The Best of the Worst

The best part about working in psychiatry is that the stories we take home are a whole lot more interesting than the ones that our colleagues in other specialties do. Surgery may have a great deal of prestige and responsibility, but when it comes down to it, an appendectomy is an appendectomy. In my work have have met God, the Antichrist, top CIA operatives, and people important enough to be monitored by the Navy and aliens. I know people who have spend hundreds of thousands of dollars in a day (literally) that were not top execs for a Fortune 500 company. I have heard elaborate delusional systems that took years to put together. Now that is interesting. With that, I leave you with some of the "Best of" stories I have collected through the years:



1)Best excuse given for the need for an early refill of Xanax: "Shamu ate my Xanax."

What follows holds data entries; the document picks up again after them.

(* ===== verification/Acme.v ===== *)
(** * Acme: the issuance of certificates, [gaterust-proxy/src/acme.rs]

    The steps of an issuance between the calls of the ACME library, the DNS
    provider and the resolver.  What such a call gives under [bounded] is an
    argument; the cache is on the disk of [Disk], whose calls can fail. *)

From S2P Require Import Prelude RustStr Net Paths Disk ProxyConfig Cache CertManager Dns.

Definition ACME_OPERATION_TIMEOUT : N := 180.
Definition DNS_PROPAGATION_TIMEOUT : N := 300.
Definition DNS_POLL_INTERVAL : N := 5.

(** ** [bounded] *)

Inductive wait (T : Type) := WCancelled | WTimedOut | WDone (v : T).
Arguments WCancelled {_}.
Arguments WTimedOut {_}.
Arguments WDone {_} _.

Definition bounded {T} (operation : str) (w : wait T) : PResult T :=
  match w with
  | WCancelled => Err (PAcme (operation ++ "已取消"))
  | WTimedOut => Err (PAcme (operation ++ "超时"))
  | WDone v => Ok v
  end.
(** [bounded(..).await??] *)
Definition bounded_try {T} (operation : str) (w : wait (PResult T)) : PResult T :=
  r ← bounded operation w; r.

(** ** Challenges *)

Inductive AuthorizationStatus := AuthValid | AuthPending | AuthOther (debug : str).

Section acme.
Context {A : AcmeLib}.

Record authorization := {
  au_identifier : str;
  au_status : AuthorizationStatus;
  (** the DNS-01 challenge and its encoded key authorization *)
  au_dns01 : option (Challenge * PResult (option str)) }.

Definition challenge_domain (identifier : str) : str := default identifier (strip_prefix "*." identifier).

Definition collect_one (acc : list Challenge * list ManualDnsRecord) (a : authorization)
  : PResult (list Challenge * list ManualDnsRecord) :=
  match au_status a with
  | AuthValid => Ok acc
  | AuthOther status => Err (PAcme ("域名 " ++ au_identifier a ++ " 的授权状态异常: " ++ status))
  | AuthPending =>
      '(challenge, encoded) ← ok_or (au_dns01 a) (PAcme "CA 未提供 DNS-01 挑战");
      encoded ← encoded;
      value ← ok_or encoded (PAcme "DNS-01 挑战缺少 token");
      Ok (acc.1 ++ [challenge],
          acc.2 ++ [{| record_name := "_acme-challenge." ++ challenge_domain (au_identifier a); record_value := value |}])
  end.

Definition collect_challenges (authorizations : wait (PResult (list authorization)))
  : PResult (list Challenge * list ManualDnsRecord) :=
  l ← bounded_try "读取域名授权" authorizations;
  try_for collect_one ([], []) l.

(** Submitting a challenge, and the state it ends in: valid, or its error. *)
Record challenge_run := { ch_validate : wait (PResult unit); ch_done : wait (PResult (result str unit)) }.

Fixpoint validate_challenges (runs : list challenge_run) : PResult unit :=
  match runs with
  | [] => Ok tt
  | c :: runs =>
      _ ← bounded_try "提交 DNS-01 挑战" (ch_validate c);
      state ← bounded_try "等待 DNS-01 验证" (ch_done c);
      match state with
      | Ok _ => validate_challenges runs
      | Err error => Err (PAcme ("DNS-01 验证失败: " ++ error))
      end
  end.

(** ** Propagation *)

(** The answers of a TXT lookup: each is the list of its parts, [None] for
    other data; the lookup itself may fail. *)
Definition record_visible (txt_lookup : str → option (list (option (list str)))) (r : ManualDnsRecord) : bool :=
  match txt_lookup (record_name r ++ ".") with
  | None => false
  | Some answers => existsb (λ a, match a with Some parts => bool_decide (concat parts = record_value r) | None => false end) answers
  end.

(** [resolver]: whether it could be built. *)
Definition dns_records_visible (resolver : result str unit) (txt_lookup : str → option (list (option (list str))))
  (records : list ManualDnsRecord) : PResult bool :=
  _ ← map_err (λ e, PDns ("初始化 DNS 解析器失败: " ++ e)) resolver;
  Ok (forallb (record_visible txt_lookup) records).

Definition cancelled_error : ProxyError := PAcme "证书申请已取消".

(** A round of lookups that starts at a time: how long it takes and what it
    finds, unless the task is cancelled; then a pause, unless cancelled. *)
Record dns_clock := {
  dc_lag : N → N;
  dc_visible : N → option (PResult bool);
  dc_oversleep : N → N;
  dc_slept : N → bool }.

Fixpoint wait_visible (clock : dns_clock) (fuel : nat) (deadline now : N) : option (PResult unit) :=
  match fuel with
  | O => None
  | Datatypes.S fuel =>
      match dc_visible clock now with
      | None => Some (Err cancelled_error)
      | Some (Err e) => Some (Err e)
      | Some (Ok true) => Some (Ok tt)
      | Some (Ok false) =>
          let now := now + dc_lag clock now in
          if deadline <=? now then Some (Err (PDns "等待 DNS TXT 记录传播超时")) else
          if dc_slept clock now then wait_visible clock fuel deadline (now + DNS_POLL_INTERVAL + dc_oversleep clock now)
          else Some (Err cancelled_error)
      end
  end.

Definition wait_for_dns_records (clock : dns_clock) (now : N) : option (PResult unit) :=
  wait_visible clock 61 (now + DNS_PROPAGATION_TIMEOUT) now.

2)Most cars bought by one person in a weeks time (who was not an auto dealer):15.

3)Most extravagant purchase that a patient that I have treated has ever made: a strip mall.

4)Most extravagant purchase that a co worker's patient has ever made: a Boeing 747.

5)Largest testicles I have ever seen: about the size of a soccer ball.

6)Best delusional system devised to explain having testicles the size of a soccer ball:"It's the beta rays that did it."

N.B. Real reason for testicles being that large: severe untreated congestive heart failure. They returned to normal once he was treated.

7)Most memorable question asked of a male family practice intern sent to suture up a gash in the eyebrow of a middle aged female patient with schizoaffective disorder:"Will I still be able to have intercourse with these in?"

N.B.-Advice to intern- "Just ignore that question and keep sewing."

8)Worst mislabeling of a patient's diagnosis: schizodefective disorder. Correct Dx: schizoaffective disorder.

9)Strangest thing I have ever been accused of being from a delusional patient: a member of the Freemasons.


And finally....

10)The most unpleasant piece of information I have heard imparted from one nurse orienting a new nurse to the unit: "You'd be surprised how many people in (our town) don't wear underwear."